- • 1911: 17,776
- • 1971: 50,275
- • Created: 28 December 1894
- • Abolished: 31 March 1974
- • Succeeded by: Three Rivers Hertsmere Dacorum
- • HQ: Watford
- • County Council: Hertfordshire

= Watford Rural District =

Former local government district in Hertfordshire, United Kingdom

Watford Rural District was a rural district in Hertfordshire from 1894 to 1974. It initially surrounded but did not include the town of Watford, which was a separate urban district. It gradually ceded territory to other districts, and by the time of its abolition in 1974 the district comprised three separate pieces of land, lying to the north-west, north-east, and south of Watford.

==Evolution==
Watford Poor Law Union had been created in 1835 following the Poor Law Amendment Act 1834. Under the Public Health Act 1872 sanitary districts were created, and the boards of guardians of poor law unions were made responsible for public health and local government for any part of their district not included in an urban authority. The Watford Rural Sanitary District therefore covered the area of the Watford Poor Law Union except for the town of Watford, which had a local board.

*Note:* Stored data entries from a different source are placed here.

(** The listener answers the proposals of the dialer up to the first that it supports. *)
Lemma link_proposals pre tp p others tl cause fuel rounds :
  Forall (λ q : TD * Protocol, q.2 = to_bytes q.1 ∧ negotiable q.2) (pre ++ (tp, p) :: others) →
  Forall (unsupported nl) pre → find_protocol nl p = Some tl → length pre < fuel → length pre < rounds →
  rtc link_step
    (mk_Link (let x := select_next (pre ++ (tp, p) :: others) cause in SSend x.2 (select_from fuel nd x.1))
      (negotiate_from rounds nl LWaitRequest) [] [])
    (mk_Link (SRet (Ok tp)) (SRet (Ok tl)) [] []).
Proof.
  revert cause fuel rounds. induction pre as [|[tq q] pre IH]; intros cause fuel rounds Hn Hun Hfind Hf Hr;
    (destruct fuel as [|fuel]; [cbn in Hf; lia|]); (destruct rounds as [|rounds]; [cbn in Hr; lia|]);
    cbn [app select_next]; apply Forall_cons in Hn as [[Hq Hneg] Hn]; cbn [fst snd] in *;
    destruct (send_protocol_ok _ Hneg) as [w Hw]; unfold d_send; rewrite Hw; cbn [fst snd];
    apply link_send; apply link_swap; cbn [negotiate_from app]; (eapply link_message; [|exact Hw|]; [exact Hneg|]); cbn [negotiate_recv].
  - rewrite Hfind. unfold l_send. rewrite Hw. cbn [fst snd]. apply link_send. apply link_swap. cbn [select_from app].
    eapply link_message; [|exact Hw|]; [exact Hneg|]. cbn [select_recv fst snd]. rewrite decide_True by done. cbn [fst snd].
    apply link_send. by destruct fuel, rounds.
  - apply Forall_cons in Hun as [Hu Hun]. unfold unsupported in Hu. cbn in Hu. rewrite Hu. unfold l_send.
    destruct (send_message_ok NotAvailable) as [w' Hw']; [vm_compute; lia|]. rewrite Hw'. cbn [fst snd].
    apply link_send. apply link_swap. cbn [select_from app]. eapply link_message; [|exact Hw'|]; [done|]. cbn [select_recv].
    apply IH; try done; cbn in Hf, Hr; lia.
Qed.

(** A dialer and a listener with a common protocol agree on the first of the dialer's that
    the listener supports. *)
Lemma link_negotiation tp tl rounds :
  Forall (λ q : TD * Protocol, q.2 = to_bytes q.1 ∧ negotiable q.2) (neg_protocols nd) →
  agreed nd nl tp tl → S (length (neg_protocols nd)) ≤ rounds →
  rtc link_step (link_start (select_one nd) (negotiate rounds nl)) (mk_Link (SRet (Ok tp)) (SRet (Ok tl)) [] []).
Proof.
  intros Hnames (pre&p&others&Hnd&Hun&Hfind) Hr. destruct rounds as [|rounds]; [lia|].
  destruct (send_message_ok (Header V1)) as [w Hw]; [vm_compute; lia|]. unfold link_start, select_one, select_start, d_send. rewrite Hw.
  cbn [fst snd]. apply link_send. apply link_swap. cbn [negotiate negotiate_from app].
  eapply link_message; [|exact Hw|]; [done|]. cbn [negotiate_recv]. unfold l_send. rewrite Hw. cbn [fst snd].
  apply link_send. apply link_swap. cbn [select_from app]. eapply link_message; [|exact Hw|]; [done|].
  cbn [select_recv]. rewrite decide_True by done. rewrite Hnd in *. rewrite length_app in *. cbn in Hr.
  apply link_proposals; try done; rewrite ?length_app; cbn; lia.
Qed.
End agreement.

Under the Local Government Act 1894, rural sanitary districts became rural districts from 28 December 1894. Several parts of Watford Rural District were later removed from it by the creation of new urban districts: Rickmansworth in 1898, Bushey in 1906, and Chorleywood in 1913. The district also ceded territory to Watford itself on several occasions.

==Parishes==
Watford Rural District contained the following civil parishes:

| Parish | From | To | Notes |
|---|---|---|---|
| Abbots Langley | 28 Dec 1894 | 31 Mar 1974 |  |
| Aldenham | 28 Dec 1894 | 31 Mar 1974 |  |
| Bushey Rural | 28 Dec 1894 | 31 Mar 1906 | Parish created 4 December 1894 from that part of former Bushey parish not within Watford Local Board District. Converted to an urban district and renamed Bushey on 1 April 1906. |
| Chorleywood | 15 Apr 1898 | 31 Mar 1913 | Parish created from part of Rickmansworth. Converted to an urban district on 1 April 1913. |
| Rickmansworth | 28 Dec 1894 | 14 Apr 1898 | Converted to an urban district on 15 April 1898, except for parts which became Chorleywood and Rickmansworth Rural parishes. |
| Rickmansworth Rural | 15 Apr 1898 | 31 Mar 1935 | Parish created from part of Rickmansworth. Abolished and split between Rickmansworth and Sarratt on 1 April 1935. |
| Sarratt | 28 Dec 1894 | 31 Mar 1974 |  |
| Watford Rural | 28 Dec 1894 | 31 Mar 1974 | Parish created 4 December 1894 from that part of former Watford parish not within Watford Local Board District. |

==Premises==
Until 1904 the council held its meetings at the Watford Union Workhouse at 60 Vicarage Road (which later became Watford General Hospital). From 1904 the council met instead at Watford Place at 27 King Street, which was the office of the solicitor who acted as clerk to the council. Other office functions were carried out at various addresses within Watford, including 9 Market Street (from at least 1901 to 1930), 7 Church Street (1930 to 1937) and 25 King Street, immediately adjoining Watford Place (1932 to 1947). In 1947 the council consolidated its offices and meeting place at Wynyard House, 99 Langley Road, Watford, a large house which had previously been Wynyard School, a boarding school. The council remained at Wynyard House until its abolition.

==Abolition==
Under the Local Government Act 1972 the Watford Rural District was abolished in 1974; its territory was split, with the parish of Aldenham going to Hertsmere, the part of Abbots Langley within the designated area of Hemel Hempstead New Town going to Dacorum, and the remainder to Three Rivers.